He tossed the documents onto the mattress.
I looked at them without touching them. An identity that was not mine, printed in clean ink on credentials that would get me through a border I had no business crossing. The leather pouch landed beside them a second later. I pulled it open and found a silver dagger, blade no longer than my palm, handle wrapped in dark cord.
"The blade is for emergencies you might come across on the road." He said it as an afterthought. "Don't get ideas about running. Scouts will be on your trail until you cross into Red River's territory. After that you're on your own."
I turned the dagger over in my hand once, testing the weight, then slid it into the hidden pocket I had sewn into the stranger's coat three hours ago while the camp slept. The pocket sat flush against my ribs. You would not find it unless you knew where to look, and Brian had never looked at me carefully enough for that to be a concern.
"Anything else I should know about the monster?"
Brian's eyes glittered. A look crossed his face that resembled anticipation, like he was enjoying the fact that he knew what waited for me and I didn't. "When you get there, you will know." He turned toward the door, then paused with his hand on the frame. "Try not to get killed before your first report. Also," he added, without turning around, "it's best you leave quietly before my son finds out his toy is being taken away."
The door shut.
I stayed on the mattress. The knife was warm against my ribs already, picking up my body heat like it belonged there. The rage came in one clean wave. I am not going there to survive you, Brian. I am going there to end you.
I held that thought the way you hold hot coal. At the right distance.
Lena came ten minutes later.
She moved quietly, her tiny frame from malnutrition barely too space and her footsteps light as a feather. She had bread and dried meat folded into a cloth, and she pressed them into my hands without a word, curled my fingers shut around them like she was sealing a promise. Then she reached into her apron and pressed a second blade against my palm. Smaller than the dagger. Easy to hide anywhere.
I looked up at her.
Her eyes were wet. Her tears fighting to fall, she must have been holding it since she heard.
My heart ached badly at the thought of leaving her here alone with the evil monster AIpha Brain. But what could I do? I can't even save myself. I reached up and tried to wipe her tears before they fell and then my own came harder than I meant them to, and for a moment I just let them because there was no one here but her and she already knew everything about me that mattered.

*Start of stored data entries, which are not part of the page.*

(** * The graph execution engine of [backend/executor/manager.py]

    A shallow embedding of the executor: the data-flow resolver
    ([_enqueue_next_nodes]), input validation ([validate_exec]), the node
    executor ([execute_node]), the execution manager ([add_execution],
    [cancel_execution]) and the graph scheduler ([_on_graph_execution]).

    Python code with effects is written in a state-and-exception monad over
    a [World] (the store behind [DatabaseManager], the notification queue,
    the credential locks).  The scheduler, which shares variables with a
    cancel-watcher thread and with pool callbacks, is a labelled transition
    system whose labels are the moves of the threads.

    Logging, wall-clock and cpu-time statistics and JSON size accounting are
    left out: no property below reads them. *)

From Stdlib Require Import ZArith Lia.
From stdpp Require Import base option list strings gmap fin_maps pretty infinite.

Local Open Scope Z_scope.
Set Warnings "-register-all".
Set Default Proof Using "Type".

(** ** Python values *)

(** The JSON-like values that travel on pins.  [PNone] is Python's [None]. *)
Inductive pyval : Type :=
| PNone
| PBool (b : bool)
| PInt (n : Z)
| PStr (s : string)
| PList (l : list pyval)
| PDict (d : list (string * pyval)).

(** [bool(value)]: Python truthiness. *)
Definition truthy (v : pyval) : bool :=
  match v with
  | PNone => false
  | PBool b => b
  | PInt n => negb (n =? 0)
  | PStr s => negb (String.eqb s "")
  | PList l => match l with [] => false | _ :: _ => true end
  | PDict d => match d with [] => false | _ :: _ => true end
  end.

(** Type objects: the builtin classes of the values above, and any other
    class an annotation may name (a pydantic model, a generic alias, ...),
    which is never the class of a [pyval]. *)
Inductive pytype : Type :=
| TNoneType | TBool | TInt | TStr | TList | TDict
| TDeclared (name : string).

#[global] Instance pytype_eq_dec : EqDecision pytype.
Proof. solve_decision. Defined.

(** [type(value)] *)
Definition type_of (v : pyval) : pytype :=
  match v with
  | PNone => TNoneType
  | PBool _ => TBool
  | PInt _ => TInt
  | PStr _ => TStr
  | PList _ => TList
  | PDict _ => TDict
  end.

(** [BlockInput = dict[str, Any]] *)
Abbreviation BlockInput := (gmap string pyval).

(** [data.get(name)]: [None] when the key is absent. *)
Definition py_get (data : BlockInput) (name : string) : pyval :=
  default PNone (data !! name).

(** A dict carried as a value, as in [{..., "data": input_data}]. *)
Definition as_pydict (data : BlockInput) : pyval := PDict (map_to_list data).

(** [not x] for [x : BlockInput | None]: [None] and the empty dict are falsy. *)
Definition falsy_input (x : option BlockInput) : bool :=
  match x with
  | None => true
  | Some d => bool_decide (d = ∅)
  end.

(** ** Data model *)

Inductive ExecutionStatus : Type :=
| INCOMPLETE | QUEUED | RUNNING | COMPLETED | FAILED | TERMINATED.

#[global] Instance ExecutionStatus_eq_dec : EqDecision ExecutionStatus.
Proof. solve_decision. Defined.

Inductive BlockType : Type :=
| STANDARD | INPUT | OUTPUT | NOTE | WEBHOOK | WEBHOOK_MANUAL | AGENT.

#[global] Instance BlockType_eq_dec : EqDecision BlockType.
Proof. solve_decision. Defined.

Record Link : Type := {
  source_id : string;
  sink_id : string;
  source_name : string;
  sink_name : string;
  is_static : bool;
}.

Record Node : Type := {
  n_id : string;
  node_block_id : string;
  input_default : BlockInput;
  input_links : list Link;
  output_links : list Link;
  webhook_id : option string;
}.

(** Exceptions.  [BlockFailure] stands for whatever [Exception] a block's
    own code raises. *)
Inductive exn : Type :=
| ValueError (msg : string)
| KeyError (key : string)
| TypeError (msg : string)
| InsufficientBalanceError (msg : string) (balance amount : Z)
| BlockFailure (msg : string).

(** [str(e)] *)
Definition exn_str (e : exn) : string :=
  match e with
  | ValueError msg => msg
  | KeyError key => "'" +:+ key +:+ "'"
  | TypeError msg => msg
  | InsufficientBalanceError msg _ _ => msg
  | BlockFailure msg => msg
  end.

(** [BlockSchema]: the class methods the executor calls on a block's input
    schema.  The schema classes live in [backend.data.block]; the executor
    sees them through these methods only, so they are fields here. *)
Record BlockSchema : Type := {
  annotations : list (string * pytype);            (* [__annotations__.items()] *)
  get_missing_links : BlockInput → list Link → list string;
  get_input_defaults : BlockInput → BlockInput;
  get_missing_input : BlockInput → list string;
  get_mismatch_error : BlockInput → option string;
  get_credentials_fields : list string;            (* the keys, in order *)
}.

(** A block.  [execute input kwargs] is the lazy output sequence: the
    outputs produced, then the exception that ended the sequence, if any. *)
Record Block : Type := {
  block_name : string;
  block_type : BlockType;
  input_schema : BlockSchema;
  is_agent_executor : bool;                        (* [isinstance(_, AgentExecutorBlock)] *)
  execute : BlockInput → BlockInput → list (string * pyval) * option exn;
}.

Record NodeExecutionEntry : Type := {
  user_id : string;
  graph_exec_id : string;
  graph_id : string;
  node_exec_id : string;
  node_id : string;
  block_id : string;
  data : BlockInput;
}.

(** A row of the node-execution table ([NodeExecutionResult]). *)
Record NodeExecutionResult : Type := {
  r_node_exec_id : string;
  r_graph_exec_id : string;
  r_graph_id : string;
  r_node_id : string;
  r_block_id : string;
  r_status : ExecutionStatus;
  r_input_data : BlockInput;
}.

Record GraphExecutionStats : Type := {
  node_count : Z;
  node_error_count : Z;
  cost : Z;
  stats_error : string;
}.

Definition GraphExecutionStats_new : GraphExecutionStats :=
  {| node_count := 0; node_error_count := 0; cost := 0; stats_error := "" |}.

(** [NodeExecutionStats.error]: nothing, an exception, or a string. *)
Inductive StatsError : Type :=
| NoError
| ErrorException (e : exn)
| ErrorString (s : string).

(** [NodeExecutionStats], as far as the scheduler reads it. *)
Record NodeExecutionStats : Type := {
  nes_error : StatsError;
}.

(** A row of the graph-execution table. *)
Record GraphExecutionMeta : Type := {
  ge_graph_id : string;
  ge_user_id : string;
  ge_status : ExecutionStatus;
  ge_stats : option GraphExecutionStats;
}.

Record GraphExecutionEntry : Type := {
  g_user_id : string;
  g_graph_exec_id : string;
  g_graph_id : string;
  g_graph_version : Z;
  start_node_execs : list NodeExecutionEntry;
}.

Record GraphModel : Type := {
  gm_id : string;
  gm_version : Z;
  gm_name : string;
  gm_nodes : list Node;
  starting_nodes : list Node;
  validate_graph : option exn;                     (* what [validate_graph(for_run=True)] raises *)
}.

Inductive NotificationType : Type := AGENT_RUN | LOW_BALANCE.

#[global] Instance NotificationType_eq_dec : EqDecision NotificationType.
Proof. solve_decision. Defined.

Record LowBalanceData : Type := {
  current_balance : Z;
  billing_page_link : string;
  shortfall : Z;
  lb_agent_name : string;
}.

Record AgentRunData : Type := {
  ar_agent_name : string;
  credits_used : Z;
  ar_graph_id : string;
  ar_node_count : Z;
}.

Inductive NotificationData : Type :=
| LowBalance (d : LowBalanceData)
| AgentRun (d : AgentRunData).

Record NotificationEventDTO : Type := {
  n_user_id : string;
  n_type : NotificationType;
  n_data : NotificationData;
}.

(** What [send_execution_update] broadcasts. *)
Inductive ExecutionUpdate : Type :=
| NodeUpdate (r : NodeExecutionResult)
| GraphUpdate (graph_exec_id : string) (m : GraphExecutionMeta).

(** Stored credentials, as far as the manager inspects them. *)
Record Credentials : Type := {
  cred_id : string;
  provider : string;
  cred_type : string;
}.

(** ** The world the executor acts on *)

Record World : Type := {
  graphs : gmap string GraphModel;
  nodes : list Node;
  node_executions : list NodeExecutionResult;      (* in creation order *)
  execution_outputs : list (string * (string * pyval)); (* (node_exec_id, (pin, value)), append-only *)
  graph_executions : gmap string GraphExecutionMeta;
  sent_updates : list ExecutionUpdate;
  notifications : list NotificationEventDTO;
  credentials_store : list (string * Credentials); (* (user_id, credentials) *)
  held_locks : list (string * string);             (* credential locks this worker holds, as (user_id, credentials_id) *)
  block_runs : list string;                        (* node_exec_ids whose block was invoked *)
  credits : Z;                                     (* the user's balance *)
  yielded : list NodeExecutionEntry;               (* what a generator has yielded so far *)
  intake_queue : list GraphExecutionEntry;         (* [ExecutionManager.queue] *)
}.

Definition with_node_executions (f : list NodeExecutionResult → list NodeExecutionResult)
    (w : World) : World :=
  {| graphs := graphs w; nodes := nodes w; node_executions := f (node_executions w);
     execution_outputs := execution_outputs w; graph_executions := graph_executions w;
     sent_updates := sent_updates w; notifications := notifications w;
     credentials_store := credentials_store w; held_locks := held_locks w;
     block_runs := block_runs w; credits := credits w; yielded := yielded w;
     intake_queue := intake_queue w |}.

Definition with_execution_outputs
    (f : list (string * (string * pyval)) → list (string * (string * pyval)))
    (w : World) : World :=
  {| graphs := graphs w; nodes := nodes w; node_executions := node_executions w;
     execution_outputs := f (execution_outputs w); graph_executions := graph_executions w;
     sent_updates := sent_updates w; notifications := notifications w;
     credentials_store := credentials_store w; held_locks := held_locks w;
     block_runs := block_runs w; credits := credits w; yielded := yielded w;
     intake_queue := intake_queue w |}.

We had each other's backs in this hell hole. She had hidden food for me. I had talked her through the nights that were too quiet. She had cleaned wounds I could not reach. I had lied to Brian's guards about her whereabouts on the nights she needed to disappear. Neither of us had ever named what that was. We had not needed to.
I wrapped my arms around her and held on. Who's going to have my back in Red River?
She smelled like flour and dirt and something underneath both of those things that was just her. She held me back, fiercely like she knew this was the last time and was not going to waste it being careful about it.
When she pulled back her hand moved to the bite on my shoulder, touching it gently,
"That mark doesn't own you," she said. Her voice was steady even though her eyes were not. "Neither does the one who gave it."
She left before I could answer. I stood in the middle of the room holding two blades and a cloth full of food and whispered, “thank you," at the retreating figure.
I ate the bread in four bites. Changed into the traveling dress they had left folded on the floor. Then I sat with my back against the wall and sharpened both blades until the sky outside the small gap in the ceiling turned the color of old bruises, purple going grey at the edges. Dawn was close but not here yet.
At dawn two guards came for me. They did not speak. They walked me through the back of camp to the main gate, the route that avoided the central fire, and most especially, Ben.